“Menurut informasi Danka, perbedaan nilai kalor yang cukup besar ini tidak hanya mengakibatkan denda dari VT4 kepada Danka, tetapi juga menyebabkan kerugian besar pada reputasi dan kedudukan Danka, yang menempatkan perusahaan pada risiko dikeluarkan dari transaksi bisnis pada masa mendatang dengan pembangkit listrik ini,” bunyi surat tersebut, dikutip Jumat (8/11/2024)
MOIT juga mengatakan kekhawatiran bahwa sengketa perdagangan bisa terjadi antara perusahaan Vietnam dan Indonesia secara umum, dan antara Danka dan SGER secara khusus. Hal ini dapat memberikan dampak negatif pada hubungan perdagangan kedua negara di masa mendatang jika sengketa tersebut tetap tidak terselesaikan.
Karena itu, MOIT meminta kerja sama Kementerian ESDM. Pertama, KESDM diminta memverifikasi masalah ini dengan pihak terkait. Kedua, membantu upaya Danka untuk memulihkan kerugian finansialnya, jika laporan penipuan perdagangan Danka terbukti benar.
Ketiga, menghindari kemungkinan terjadinya insiden serupa antara perusahaan Vietnam dan Indonesia yang beroperasi di sektor impor batu bara di masa mendatang.

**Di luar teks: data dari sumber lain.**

Lemma doNormalize_cases s w md (neg : bool) m e (dropped : bool) X : let g := if neg then setNegative newGuard else newGuard in
  0 < m < 2 ^ bits w -> guards (if dropped then setDropped g else g) 0 (X - inject_Z m) -> slight s m X ->
  normalizes s w md neg (X * p10 e)
    (doNormalize w md neg m e (rmin s) (rmax s) (isCuspFixEnabled s) dropped).
Proof.
  intros g Hm Hg Hsl. set (g0 := if dropped then setDropped g else g) in *.
  assert (2 ^ bits w < 10 ^ 39) as Hw by (destruct w; unfold bits; lia).
  assert (sbit_ g0 = neg) as Hsb by (unfold g0, g; by destruct dropped, neg).
  destruct (grow_slight s 40 w g0 m e X) as (m1 & e1 & E1 & Hs1 & Hm1 & Hlo1 & Hfr1); [done| |done..|].
  { change (Z.of_nat 40) with 40. scale_lia s. }
  unfold doNormalize. rewrite (proj2 (Z.eqb_neq m 0)) by lia. rewrite E1. fold g. fold g0.
  assert (10 * rmin s < 10 ^ 39 /\ 10 * rmin s < 2 ^ bits w) as [? ?] by (destruct w; scale_lia s).
  pose proof (shrink_spec s 39 w g0 0 m1 e1 _ Hs1 ltac:(lia) ltac:(change (Z.of_nat 39) with 39; lia)) as Hsh.
  destruct (shrink 40 w (rmax s) g0 m1 e1) as [[[g2 m2] e2]|msg]; cbn [mbind result_bind].
  2: { left. exists msg. split; [done|]. eapply Qle_trans; [|exact Hsh].
       apply mult_le_pos; [apply p10_pos|rewrite <-inject_Z_le; lia]. }
  destruct Hsh as (k2 & Hs2 & Hsb2 & Hm2 & Hc2).
  apply (normalize_tail s w md neg g2 k2 m2 e2); [done|congruence|done|..].
  - destruct Hc2 as [(-> & -> & -> & ->)|[_ Hc]]; lia.
  - destruct Hc2 as [(-> & -> & -> & ->)|[Hc _]]; [|by left]. right. destruct Hfr1 as [?|?]; [lia|done].
Qed.

Lemma ready_outcome w md g m e X loc : ready Large g m e X ->
  outcome md (sbit_ g) X (doRoundUp 1 w md g (sbit_ g) m e (rmin Large) (rmax Large) true loc).
Proof.
  intros (Ha & Hm & k & X' & Hs & E & Hk). eapply outcome_ext; [exact E|].
  eapply doRoundUp_outcome; eauto.
Qed.

Lemma normalizes_closed s w md neg X r z : normalizes s w md neg X r -> r = Ok z -> z = kZero \/ normal s z.
Proof.
  intros [(msg & -> & _)|[[-> _]|(g & m & e & -> & _ & [Ha _])]] E; [done|left; congruence|].
  by eapply doRoundUp_normal.
Qed.
(** * GlobalSight: streaming assembly, section parser and follow-up chat

    A shallow embedding of the client's core logic:
    - [services/geminiService.ts]: [extractErrorMessage], the construction of
      the request parts and the two streaming loops;
    - [App.tsx]: [handleAnalyze] (context capture) and [handleSendMessage];
    - [components/AnalysisDisplay.tsx]: the [sections] markdown parser and the
      source de-duplication of [renderGrounding].

    JavaScript strings are sequences of UTF-16 code units and are modelled as
    [list N]; every string method used by the code works on code units. *)

From Stdlib Require Import Strings.String Strings.Ascii Numbers.DecimalString.
From Stdlib Require Import List Sorted NArith ZArith Bool Lia.
Import ListNotations.

(* ===================================================================== *)
(** ** JavaScript strings *)
(* ===================================================================== *)

Module JsString.

Definition jsstring := list N.

(** An ASCII literal as a JavaScript string. *)
Definition js (s : string) : jsstring :=
  map N_of_ascii (list_ascii_of_string s).

Fixpoint eqb (a b : jsstring) : bool :=
  match a, b with
  | [], [] => true
  | x :: a', y :: b' => N.eqb x y && eqb a' b'
  | _, _ => false
  end.

(** A string is truthy when it is not empty. *)
Definition nonEmpty (s : jsstring) : bool :=
  match s with [] => false | _ :: _ => true end.

(** [\s] of a regular expression without the [u] flag, which is also the
    set removed by [String.prototype.trim]: WhiteSpace and LineTerminator. *)
Definition isSpace (c : N) : bool :=
  ((9 <=? c) && (c <=? 13)                    (* \t \n \v \f \r *)
   || (c =? 32) || (c =? 0xA0) || (c =? 0x1680)
   || ((0x2000 <=? c) && (c <=? 0x200A))
   || (c =? 0x2028) || (c =? 0x2029) || (c =? 0x202F)
   || (c =? 0x205F) || (c =? 0x3000) || (c =? 0xFEFF))%N.

(** [\w]: [A-Za-z0-9_]. *)
Definition isWord (c : N) : bool :=
  (((65 <=? c) && (c <=? 90)) || ((97 <=? c) && (c <=? 122))
   || ((48 <=? c) && (c <=? 57)) || (c =? 95))%N.

Fixpoint dropWhile (p : N -> bool) (s : jsstring) : jsstring :=
  match s with
  | [] => []
  | c :: s' => if p c then dropWhile p s' else s
  end.

Definition trimStart (s : jsstring) : jsstring := dropWhile isSpace s.
Definition trimEnd (s : jsstring) : jsstring :=
  rev (dropWhile isSpace (rev s)).
Definition trim (s : jsstring) : jsstring := trimEnd (trimStart s).

Fixpoint startsWith (s p : jsstring) {struct p} : bool :=
  match p, s with
  | [], _ => true
  | x :: p', y :: s' => N.eqb x y && startsWith s' p'
  | _ :: _, [] => false
  end.

(** The first occurrence of [sep] in [s]: what precedes it and what
    follows it. *)
Fixpoint findFirst (sep s : jsstring) : option (jsstring * jsstring) :=
  if startsWith s sep then Some ([], skipn (length sep) s)
  else match s with
       | [] => None
       | c :: s' =>
           match findFirst sep s' with
           | Some (b, a) => Some (c :: b, a)
           | None => None
           end
       end.

Definition includes (s sub : jsstring) : bool :=
  match findFirst sub s with Some _ => true | None => false end.

(** [s.split(sep)] for a non-empty separator.  The recursion is on the
    text after each occurrence, which is strictly shorter; [length s]
    rounds are always enough. *)
Fixpoint splitFuel (fuel : nat) (sep s : jsstring) : list jsstring :=
  match fuel with
  | O => [s]
  | S fuel' =>
      match findFirst sep s with
      | None => [s]
      | Some (b, a) => b :: splitFuel fuel' sep a
      end
  end.

Definition split (s sep : jsstring) : list jsstring :=
  splitFuel (length s) sep s.

(** [arr.join(sep)]. *)
Fixpoint join (sep : jsstring) (l : list jsstring) : jsstring :=
  match l with
  | [] => []
  | [x] => x
  | x :: l' => x ++ sep ++ join sep l'
  end.

Definition newline : jsstring := [10%N].


(** [s.replace(pattern, replacement)] for a string pattern and a
    replacement without [$]: the first occurrence is replaced. *)
Definition replaceFirst (s pattern replacement : jsstring) : jsstring :=
  match findFirst pattern s with
  | Some (b, a) => b ++ replacement ++ a
  | None => s
  end.

(** The lowercase form of a code unit of [\w]; other ASCII code units are
    unchanged. *)
Definition toLowerAscii (c : N) : N :=
  if ((65 <=? c) && (c <=? 90))%N then (c + 32)%N else c.

Definition doubleQuote : jsstring := [34%N].

End JsString.
Import JsString.

(* ===================================================================== *)
(** ** JavaScript values, as far as a caught error can be inspected *)
(* ===================================================================== *)

Module JsValue.

(** The error caught by the service is typed [any].  Values are plain data:
    primitives, arrays, and objects given by their own properties in
    insertion order (keys are distinct), with a flag for instances of
    [Error].  Numbers are integers printed in decimal; functions, symbols,
    getters and cyclic structures are outside the model. *)
#[warnings="-register-all"]
Inductive t :=
| JUndefined
| JNull
| JBool (b : bool)
| JNumber (z : Z)
| JBigInt (z : Z)
| JString (s : jsstring)
| JArray (elems : list t)
| JObject (isError : bool) (props : list (jsstring * t)).

Definition truthy (v : t) : bool :=
  match v with
  | JUndefined | JNull => false
  | JBool b => b
  | JNumber z | JBigInt z => negb (Z.eqb z 0)
  | JString s => nonEmpty s
  | JArray _ | JObject _ _ => true
  end.

(** [typeof v === 'string'] *)
Definition isString (v : t) : bool :=
  match v with JString _ => true | _ => false end.

(** [v instanceof Error] *)
Definition instanceofError (v : t) : bool :=
  match v with JObject isError _ => isError | _ => false end.

Definition isUndefined (v : t) : bool :=
  match v with JUndefined => true | _ => false end.

Fixpoint assoc {A : Type} (k : jsstring) (l : list (jsstring * A))
  : option A :=
  match l with
  | [] => None
  | (k', v) :: l' => if eqb k k' then Some v else assoc k l'
  end.

(** What [Error.prototype] supplies for a property the instance lacks. *)
Definition errorPrototype (k : jsstring) : t :=
  if eqb k (js "message") then JString []
  else if eqb k (js "name") then JString (js "Error")
  else JUndefined.

(** [v?.k] for the property names the code reads ([response], [data],
    [error], [message], [statusText]): [undefined] on [null], [undefined]
    and on primitives and arrays, which have no such property. *)
Definition get (v : t) (k : jsstring) : t :=
  match v with
  | JObject isError props =>
      match assoc k props with
      | Some x => x
      | None => if isError then errorPrototype k else JUndefined
      end
  | _ => JUndefined
  end.

Definition decimal (z : Z) : jsstring :=
  js (NilZero.string_of_int (Z.to_int z)).

(** [String(v)]. *)
Fixpoint toString (v : t) : jsstring :=
  match v with
  | JUndefined => js "undefined"
  | JNull => js "null"
  | JBool true => js "true"
  | JBool false => js "false"
  | JNumber z | JBigInt z => decimal z
  | JString s => s
  | JArray elems =>
      (* Array.prototype.join: null and undefined print as nothing *)
      join (js ",")
        ((fix each (l : list t) : list jsstring :=
            match l with
            | [] => []
            | e :: l' =>
                (match e with
                 | JUndefined | JNull => []
                 | _ => toString e
                 end) :: each l'
            end) elems)
  | JObject false _ => js "[object Object]"
  | JObject true props =>
      (* Error.prototype.toString *)
      let strs :=
        (fix each (l : list (jsstring * t))
           : list (jsstring * (bool * jsstring)) :=
           match l with
           | [] => []
           | (k, x) :: l' => (k, (isUndefined x, toString x)) :: each l'
           end) props in
      let name :=
        match assoc (js "name") strs with
        | Some (false, s) => s
        | _ => js "Error"
        end in
      let msg :=
        match assoc (js "message") strs with
        | Some (false, s) => s
        | _ => []
        end in
      if nonEmpty name then
        if nonEmpty msg then name ++ js ": " ++ msg else name
      else msg
  end.
(** * NSMBU Wave Simulator: the wave shading model and its configuration

    A shallow embedding of [main.py]: the fragment shader (GLSL, embedded in
    the Python source as [FRAGMENT_SHADER]), the [WaveConfig] object, the
    animation tick of [RenderWidget] and the edits of [SettingsWidget].

    Numbers.  Python's [int]/[float] and GLSL's [float] are modelled as real
    numbers ([R]): every statement below is a statement in exact arithmetic,
    rounding is outside the model.  [math.pi] is [PI].  The one exception is
    the module [Binary64], which runs the additions of the animation tick on
    binary64 floats, as Python does, to show where the two differ.

    Objects.  A Python object is its attribute dictionary, a finite map from
    attribute names to values; [getattr] of a missing attribute, or a value of
    the wrong shape handed to [glUniform1f]/[glUniform3f], raises, which is
    [None] here. *)

From Stdlib Require Import Reals Lra.
From Stdlib Require Import PrimFloat FloatOps SpecFloat.
From stdpp Require Import gmap strings.

Local Open Scope R_scope.

(** ** GLSL [vec3] and its componentwise operators *)

Record vec3 : Type := Vec3 { vx : R; vy : R; vz : R }.

Definition vadd (a b : vec3) : vec3 :=
  Vec3 (vx a + vx b) (vy a + vy b) (vz a + vz b).

Definition vsub (a b : vec3) : vec3 :=
  Vec3 (vx a - vx b) (vy a - vy b) (vz a - vz b).
(** C6. For a request with driver ["gradient"] whose resolved plan carries
    [fctldash = "pbe-d4"], any result [compute] returns has under
    [extras["qcvars"]] a bag with the three energy keys, all holding the
    returned energy, and the three gradient keys, all holding the returned
    gradient; the keys prefixed with [PBE-D4] hold what the plain keys hold. *)
Theorem gradient_qcvars (E : Env) (im : AtomicInput) (w : world)
    (plan : gmap string pyval) (final : AtomicResult) :
  driver im = gradient ->
  resolver_result E im (mtd (strip_engine_hint im)) = Ok (VDict plan) ->
  plan !! "fctldash" = Some (VStr "pbe-d4") ->
  (compute E im w).1 = Ok final ->
  exists c,
    out_extras final !! "qcvars" = Some (VDict c) /\
    c !! "CURRENT ENERGY" = Some (energy_value (return_energy final)) /\
    c !! "DISPERSION CORRECTION ENERGY" = Some (energy_value (return_energy final)) /\
    c !! "PBE-D4 DISPERSION CORRECTION ENERGY" = Some (energy_value (return_energy final)) /\
    c !! "CURRENT GRADIENT" = Some (return_result final) /\
    c !! "DISPERSION CORRECTION GRADIENT" = Some (return_result final) /\
    c !! "PBE-D4 DISPERSION CORRECTION GRADIENT" = Some (return_result final).
Proof.
  intros Hdrv Hres Hfd Hc.
  destruct (compute_ok E im w final Hc) as (im' & output & Hprep & Hrun & Ha).
  apply prepare_ok in Hprep as (_ & _ & _ & Hd' & Hx & _).
  rewrite Hres in Hx. simpl in Hx.
  assert (Hinfo : extras im' !! "info" = Some (VDict plan))
    by (rewrite Hx; apply lookup_insert_eq).
  assert (Hsub : subscript (VDict plan) "fctldash" = Ok (VStr "pbe-d4"))
    by (unfold subscript, dict_index; now rewrite Hfd).
  rewrite (annotate_info E im' output w _ _ Hinfo Hsub) in Ha.
  unfold bind in Ha.
  destruct (pair_resolved_entries E im' _ _ w) as [[c|e] w'] eqn:Hpr; [|discriminate].
  simpl in Ha. injection Ha as <-.
  exists c. split; [apply lookup_insert_eq|].
  pose proof (pair_resolved_frame E _ _ _ _ _ _ Hpr) as Hfr.
  unfold set_out_extras, merge_extras; simpl.
  repeat split.
  all: rewrite Hfr by discriminate.
  all: unfold base_entries; rewrite Hd', Hdrv; simpl.
  all: lookup_entry.
Qed.

Lemma gradient_qcvars_witness :
  exists final c,
    (compute (Demo.env (-0.625)%float) (Demo.request "pbe" gradient ∅ ∅) Demo.world0).1 = Ok final /\
    out_extras final !! "qcvars" = Some (VDict c) /\
    c !! "PBE-D4 DISPERSION CORRECTION ENERGY" = Some (VFloat (-0.625)%float) /\
    c !! "PBE-D4 DISPERSION CORRECTION GRADIENT" = Some (VArr [0%float; 0%float; 0%float]).
Proof.
  destruct (compute (Demo.env (-0.625)%float) (Demo.request "pbe" gradient ∅ ∅) Demo.world0).1
    as [final|e] eqn:Hc; [|vm_compute in Hc; discriminate Hc].
  destruct (gradient_qcvars (Demo.env (-0.625)%float) (Demo.request "pbe" gradient ∅ ∅)
              Demo.world0 {[ "fctldash" := VStr "pbe-d4" ]} final
              eq_refl eq_refl eq_refl Hc) as (c & Hq & _ & _ & He & _ & _ & Hg).
  exists final, c. split; [reflexivity|]. split; [exact Hq|].
  rewrite He, Hg. vm_compute in Hc. injection Hc as <-. split; reflexivity.
Defined.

“Vietnam tetap berkomitmen untuk membina hubungan perdagangan bilateral yang kuat dengan Indonesia dan berupaya menyelesaikan masalah ini secara damai dan dengan memperhatikan prinsip-prinsip keadilan dan transparansi,” tulis MOIT.
Selain surat dari Menteri Industri dan Perdagangannya Vietnam ke Indonesia, pada 2 Oktober 2024, Duta Besar Vietnam untuk Indonesia Tạ Văn Thông juga menyurati SGER. Isi dari surat bernomor No.24/SQ/2024 itu adalah meminta penjelasan atas persoalan Danka dan SGER.
Pada 7 November 2024, SGER pun menjawab surat dari Tạ Văn Thông. Surat yang diteken Direktur Utama SGER, Welly Thomas itu menyampaikan beberapa hal. Pertama, baik Danka dan SGER sepakat menggunakan jasa surveyor independen, PT Anindya Wiraputra Konsult, untuk memeriksa kargo.